How to complete this task » Once you reach the line containing "else Ok None." in the data below, restate each line word for word up to and including the one containing "let t := match".

Dataset entries
(* ===== verification/Backbone.v ===== *)
(** * [src/models/backbone.py]: class [Backbone]

    The Python object is the record [Backbone]; its constructor is
    [Backbone___init__] and its method [import_backbone] is
    [import_backbone].  The three Keras application constructors
    ([DenseNet121], [MobileNetV3Small], [EfficientNetB0] of
    [tensorflow.keras.applications]) are library code: the class
    [KerasApps] gives them as one operation [keras_app], and
    [KerasAppsLaws] states the only property the theorems use (the model
    returned is the architecture asked for, with the given head, weights
    and input shape).  The flag [debug] is Python's [__debug__]: the
    three [assert]s are skipped under [python -O]. *)

From S2P Require Import Prelude PyStr.
Import PyStr.
From Stdlib Require Import ZArith.

Module Backbone.

Local Open Scope string_scope.

(** The architectures [import_backbone] can build. *)
Inductive arch : Type := DenseNet121 | MobileNetV3Small | EfficientNetB0.

#[export] Instance arch_eq_dec : EqDecision arch.
Proof. solve_decision. Defined.

(** The part of a Keras model the code reads or writes. *)
Record keras_model : Type := {
  km_arch : arch;
  km_include_top : bool;
  km_weights : option string;
  km_input_shape : list Z;
  km_trainable : bool;
}.

(** The Keras application constructors: [arch(include_top=..., weights=...,
    input_shape=...)], which may raise. *)
Class KerasApps : Type := {
  keras_app : arch → bool → option string → list Z → result keras_model;
}.

Class KerasAppsLaws `{KerasApps} : Prop := {
  keras_app_spec : ∀ a top w shape m,
    keras_app a top w shape = Ok m →
    km_arch m = a ∧ km_include_top m = top ∧ km_weights m = w ∧ km_input_shape m = shape;
}.

(** The attributes of a constructed [Backbone] object. *)
Record Backbone : Type := {
  backbone_name : string;
  input_shape : list Z;
  backbone_weights : option string;
  backbone_trainable : bool;
  _backbone : option keras_model;
}.

(** The names the constructor accepts (line 7). *)
Definition backbone_names : list string := ["densenet121"; "mobilenetv3"; "effnetb0"].

(** [model.trainable = t] on a Keras model. *)
Definition set_trainable (t : bool) (m : keras_model) : keras_model :=
  {| km_arch := km_arch m; km_include_top := km_include_top m;
     km_weights := km_weights m; km_input_shape := km_input_shape m;
     km_trainable := t |}.

Section WithKeras.
Context `{KerasApps}.

(** [Backbone.import_backbone]: dispatch on the lower-cased name; [None]
    for any other name. *)
Definition import_backbone (name : string) (weights : option string) (shape : list Z)
    : result (option keras_model) :=
  if decide (py_lower name = "densenet121") then
    Some <$> keras_app DenseNet121 false weights shape
  else if decide (py_lower name = "mobilenetv3") then
    Some <$> keras_app MobileNetV3Small false weights shape
  else if decide (py_lower name = "effnetb0") then
    Some <$> keras_app EfficientNetB0 false weights shape
  else Ok None.

(** [Backbone.__init__]. *)
Definition Backbone___init__ (debug : bool) (name : string) (shape : list Z)
    (weights : option string) (trainable : bool) : result Backbone :=
  _ ← py_assert debug (bool_decide (name ∈ backbone_names));
  _ ← py_assert debug (bool_decide (length shape = 3));
  _ ← py_assert debug (bool_decide (weights = None ∨ weights = Some "imagenet"));
  let t := match weights with Some _ => trainable | None => true end in
  m ← import_backbone name weights shape;
  Ok {| backbone_name := name; input_shape := shape; backbone_weights := weights;
        backbone_trainable := t; _backbone := set_trainable t <$> m |}.

(** The property [Backbone.backbone]. *)
Definition backbone (b : Backbone) : option keras_model := _backbone b.

End WithKeras.

(** A Keras stand-in for the witnesses: it builds the model, and refuses
    ImageNet weights for an input that does not have three channels or
    is smaller than 32x32, as Keras does. *)
Definition keras_reference : KerasApps := {|
  keras_app a top w shape :=
    match w, shape with
    | Some _, [h; wd; c] =>
        if decide (c ≠ 3 ∨ h < 32 ∨ wd < 32)%Z then Err (ValueError "input_shape")
        else Ok {| km_arch := a; km_include_top := top; km_weights := w;
                   km_input_shape := shape; km_trainable := true |}
    | _, _ => Ok {| km_arch := a; km_include_top := top; km_weights := w;
                    km_input_shape := shape; km_trainable := true |}
    end;
|}.

(** ** Specification of the dispatch *)

(** The closed table from a validated name to its architecture. *)
Definition arch_of_name (name : string) : option arch :=
  if decide (name = "densenet121") then Some DenseNet121
  else if decide (name = "mobilenetv3") then Some MobileNetV3Small
  else if decide (name = "effnetb0") then Some EfficientNetB0
  else None.

(** The trainable flag [__init__] computes (lines 16-19). *)
Definition trainable_flag (weights : option string) (trainable : bool) : bool :=
  match weights with Some _ => trainable | None => true end.

(** ** Lemmas *)

Lemma backbone_names_cases name :
  name ∈ backbone_names ↔ name = "densenet121" ∨ name = "mobilenetv3" ∨ name = "effnetb0".
Proof. unfold backbone_names. rewrite !elem_of_cons, elem_of_nil. tauto. Qed.

Lemma arch_of_name_Some name : is_Some (arch_of_name name) ↔ name ∈ backbone_names.
Proof.
  rewrite backbone_names_cases. unfold arch_of_name. split.
  - intros [a Ha]. repeat case_decide; simplify_eq; auto.
  - intros [->|[->| ->]]; by eexists.
Qed.

Lemma py_lower_backbone_name name : name ∈ backbone_names → py_lower name = name.
Proof. rewrite backbone_names_cases. by intros [->|[->| ->]]. Qed.

Section WithKerasLaws.
Context `{KerasApps}.

(** [import_backbone] is the table [arch_of_name] applied to the
    lower-cased name. *)
Lemma import_backbone_arch name weights shape :
  import_backbone name weights shape =
  match arch_of_name (py_lower name) with
  | Some a => Some <$> keras_app a false weights shape
  | None => Ok None
  end.
Proof. unfold import_backbone, arch_of_name. by repeat case_decide. Qed.

Lemma Backbone_init_asserts_pass debug name shape weights trainable :
  name ∈ backbone_names → length shape = 3 → weights = None ∨ weights = Some "imagenet" →
  Backbone___init__ debug name shape weights trainable =
  (m ← import_backbone name weights shape;
   Ok {| backbone_name := name; input_shape := shape; backbone_weights := weights;
         backbone_trainable := trainable_flag weights trainable;
         _backbone := set_trainable (trainable_flag weights trainable) <$> m |}).
Proof.
  intros Hn Hl Hw. unfold Backbone___init__.
  rewrite !bool_decide_true by done. by rewrite !py_assert_true.
Qed.

(** With assertions enabled, a successful construction had valid
    arguments. *)
Lemma Backbone_init_Ok_args name shape weights trainable b :
  Backbone___init__ true name shape weights trainable = Ok b →
  name ∈ backbone_names ∧ length shape = 3 ∧ (weights = None ∨ weights = Some "imagenet").
Proof.
  unfold Backbone___init__. intros Hb.
  destruct (decide (name ∈ backbone_names)) as [Hn|Hn];
    [rewrite (bool_decide_true _ Hn), py_assert_true in Hb
    |rewrite (bool_decide_false _ Hn), py_assert_fail in Hb; discriminate Hb].
  destruct (decide (length shape = 3)) as [Hl|Hl];
    [rewrite (bool_decide_true _ Hl), py_assert_true in Hb
    |rewrite (bool_decide_false _ Hl), py_assert_fail in Hb; discriminate Hb].
  destruct (decide (weights = None ∨ weights = Some "imagenet")) as [Hw|Hw];
    [done|rewrite (bool_decide_false _ Hw), py_assert_fail in Hb; discriminate Hb].
Qed.

(** C5: on valid arguments the constructor calls the Keras constructor of
    the named architecture without its head, and either propagates its
    exception or returns an object whose model is that result with the
    computed trainable flag. *)
Theorem Backbone_init_valid debug name shape weights trainable a :
  arch_of_name name = Some a → length shape = 3 →
  weights = None ∨ weights = Some "imagenet" →
  Backbone___init__ debug name shape weights trainable =
  (λ m, {| backbone_name := name; input_shape := shape; backbone_weights := weights;
           backbone_trainable := trainable_flag weights trainable;
           _backbone := Some (set_trainable (trainable_flag weights trainable) m) |})
    <$> keras_app a false weights shape.
Proof.
  intros Ha Hl Hw.
  assert (Hn : name ∈ backbone_names) by (apply arch_of_name_Some; by rewrite Ha).
  rewrite Backbone_init_asserts_pass, import_backbone_arch, py_lower_backbone_name, Ha by done.
  by destruct (keras_app a false weights shape).
Qed.

(** C6: with assertions enabled, an unknown name, a shape of another
    length, or weights other than [None] and ["imagenet"] raise
    [AssertionError] before anything is built. *)
Theorem Backbone_init_invalid name shape weights trainable :
  name ∉ backbone_names ∨ length shape ≠ 3 ∨ ¬ (weights = None ∨ weights = Some "imagenet") →
  Backbone___init__ true name shape weights trainable = Err AssertionError.
Proof.
  intros Hbad. unfold Backbone___init__.
  destruct (decide (name ∈ backbone_names)) as [Hn|Hn];
    [rewrite (bool_decide_true _ Hn), py_assert_true|by rewrite (bool_decide_false _ Hn)].
  destruct (decide (length shape = 3)) as [Hl|Hl];
    [rewrite (bool_decide_true _ Hl), py_assert_true|by rewrite (bool_decide_false _ Hl)].
  destruct (decide (weights = None ∨ weights = Some "imagenet")) as [Hw|Hw];
    [naive_solver|by rewrite (bool_decide_false _ Hw)].
Qed.

(** C7: whatever the arguments and the [-O] flag, an object that is
    built without ImageNet weights is trainable, and its model carries
    the object's trainable flag. *)
Theorem Backbone_init_trainable debug name shape weights trainable b :
  Backbone___init__ debug name shape weights trainable = Ok b →
  (backbone_weights b = None → backbone_trainable b = true) ∧
  (∀ m, backbone b = Some m → km_trainable m = backbone_trainable b).
Proof.
  unfold Backbone___init__, backbone. intros Hb. inv_result. simpl.
  split; [by intros ->|]. intros m Hm.
  destruct a2 as [m0|]; simplify_eq/=. done.
Qed.

(** C22: the [None] branch of [import_backbone] is unreachable for a name
    the constructor accepts. *)
Theorem import_backbone_validated name weights shape :
  name ∈ backbone_names → import_backbone name weights shape ≠ Ok None.
Proof.
  intros Hn. rewrite import_backbone_arch, py_lower_backbone_name by done.
  apply arch_of_name_Some in Hn as [a ->].
  by destruct (keras_app a false weights shape).
Qed.

Context `{!KerasAppsLaws}.

(** C11: with assertions enabled, a constructed object always holds a
    headless model of the requested input shape, of length three. *)
Theorem Backbone_init_extractor name shape weights trainable b :
  Backbone___init__ true name shape weights trainable = Ok b →
  length shape = 3 ∧ ∃ m, backbone b = Some m ∧ km_input_shape m = shape ∧
    km_include_top m = false ∧ Some (km_arch m) = arch_of_name name.
Proof.
  intros Hb. destruct (Backbone_init_Ok_args _ _ _ _ _ Hb) as (Hn & Hl & Hw).
  split; [done|]. destruct (arch_of_name_Some name) as [_ [a Ha]]; [done|].
  rewrite Backbone_init_asserts_pass, import_backbone_arch, py_lower_backbone_name, Ha in Hb
    by done.
  destruct (keras_app a false weights shape) as [m|] eqn:Hk; [|done].
  injection Hb as <-. exists (set_trainable (trainable_flag weights trainable) m).
  destruct (keras_app_spec _ _ _ _ _ Hk) as (Ha' & Ht & _ & Hs). simpl. by rewrite Ha, Ha'.
Qed.

(** C23: under [python -O] the assertions are gone: a name outside the
    table (after lower-casing) gives an object whose [backbone] is
    [None], instead of an error. *)
Theorem Backbone_init_optimized_unknown name shape weights trainable :
  arch_of_name (py_lower name) = None →
  ∃ b, Backbone___init__ false name shape weights trainable = Ok b ∧ backbone b = None.
Proof.
  intros Hnone. unfold Backbone___init__. rewrite !py_assert_off.
  cbn [mbind result_bind]. rewrite import_backbone_arch, Hnone. by eexists.
Qed.

End WithKerasLaws.

#[export] Instance keras_reference_laws : @KerasAppsLaws keras_reference.
Proof.
  split. intros a top w shape m. simpl.
  destruct w as [w|]; [destruct shape as [|h [|wd [|c [|]]]]; try case_decide|];
    intros [= <-]; simpl; auto.
Qed.

(** ** Witnesses on concrete arguments *)

Definition shape224 : list Z := [224; 224; 3]%Z.

Lemma Backbone_init_valid_witness :
  @Backbone___init__ keras_reference true "effnetb0" shape224 (Some "imagenet") false =
  Ok {| backbone_name := "effnetb0"; input_shape := shape224;
        backbone_weights := Some "imagenet"; backbone_trainable := false;
        _backbone := Some {| km_arch := EfficientNetB0; km_include_top := false;
                             km_weights := Some "imagenet"; km_input_shape := shape224;
                             km_trainable := false |} |}.
Proof.
  rewrite (Backbone_init_valid (H:=keras_reference) true "effnetb0" shape224
             (Some "imagenet") false EfficientNetB0);
    [reflexivity | reflexivity | reflexivity | right; reflexivity].
Defined.

Lemma Backbone_init_invalid_witness :
  @Backbone___init__ keras_reference true "resnet50" shape224 None true = Err AssertionError.
Proof.
  apply (Backbone_init_invalid (H:=keras_reference)). left.
  rewrite backbone_names_cases. intros [H|[H|H]]; discriminate H.
Defined.

Definition densenet_untrained : Backbone :=
  {| backbone_name := "densenet121"; input_shape := shape224; backbone_weights := None;
     backbone_trainable := true;
     _backbone := Some {| km_arch := DenseNet121; km_include_top := false; km_weights := None;
                          km_input_shape := shape224; km_trainable := true |} |}.

Lemma Backbone_init_trainable_witness :
  @Backbone___init__ keras_reference true "densenet121" shape224 None false = Ok densenet_untrained ∧
  backbone_trainable densenet_untrained = true.
Proof.
  split; [reflexivity|].
  apply (proj1 (Backbone_init_trainable (H:=keras_reference) true "densenet121" shape224
                  None false densenet_untrained eq_refl)).
  reflexivity.
Defined.

Lemma import_backbone_validated_witness :
  @import_backbone keras_reference "mobilenetv3" None shape224 ≠ Ok None.
Proof.
  apply (import_backbone_validated (H:=keras_reference)).
  apply backbone_names_cases. right; left; reflexivity.
Defined.

Lemma Backbone_init_extractor_witness :
  length shape224 = 3 ∧
  ∃ m, backbone densenet_untrained = Some m ∧ km_input_shape m = shape224 ∧
    km_include_top m = false ∧ Some (km_arch m) = arch_of_name "densenet121".
Proof.
  apply (Backbone_init_extractor (H:=keras_reference) "densenet121" shape224 None false).
  reflexivity.
Defined.

Lemma Backbone_init_optimized_unknown_witness :
  ∃ b, @Backbone___init__ keras_reference false "ResNet50" shape224 None true = Ok b ∧
       backbone b = None.
Proof.
  apply (Backbone_init_optimized_unknown (H:=keras_reference)). reflexivity.
Defined.

End Backbone.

Problem solution »
  else Ok None.

(** [Backbone.__init__]. *)
Definition Backbone___init__ (debug : bool) (name : string) (shape : list Z)
    (weights : option string) (trainable : bool) : result Backbone :=
  _ ← py_assert debug (bool_decide (name ∈ backbone_names));
  _ ← py_assert debug (bool_decide (length shape = 3));
  _ ← py_assert debug (bool_decide (weights = None ∨ weights = Some "imagenet"));
  let t := match weights with Some _ => trainable | None => true end in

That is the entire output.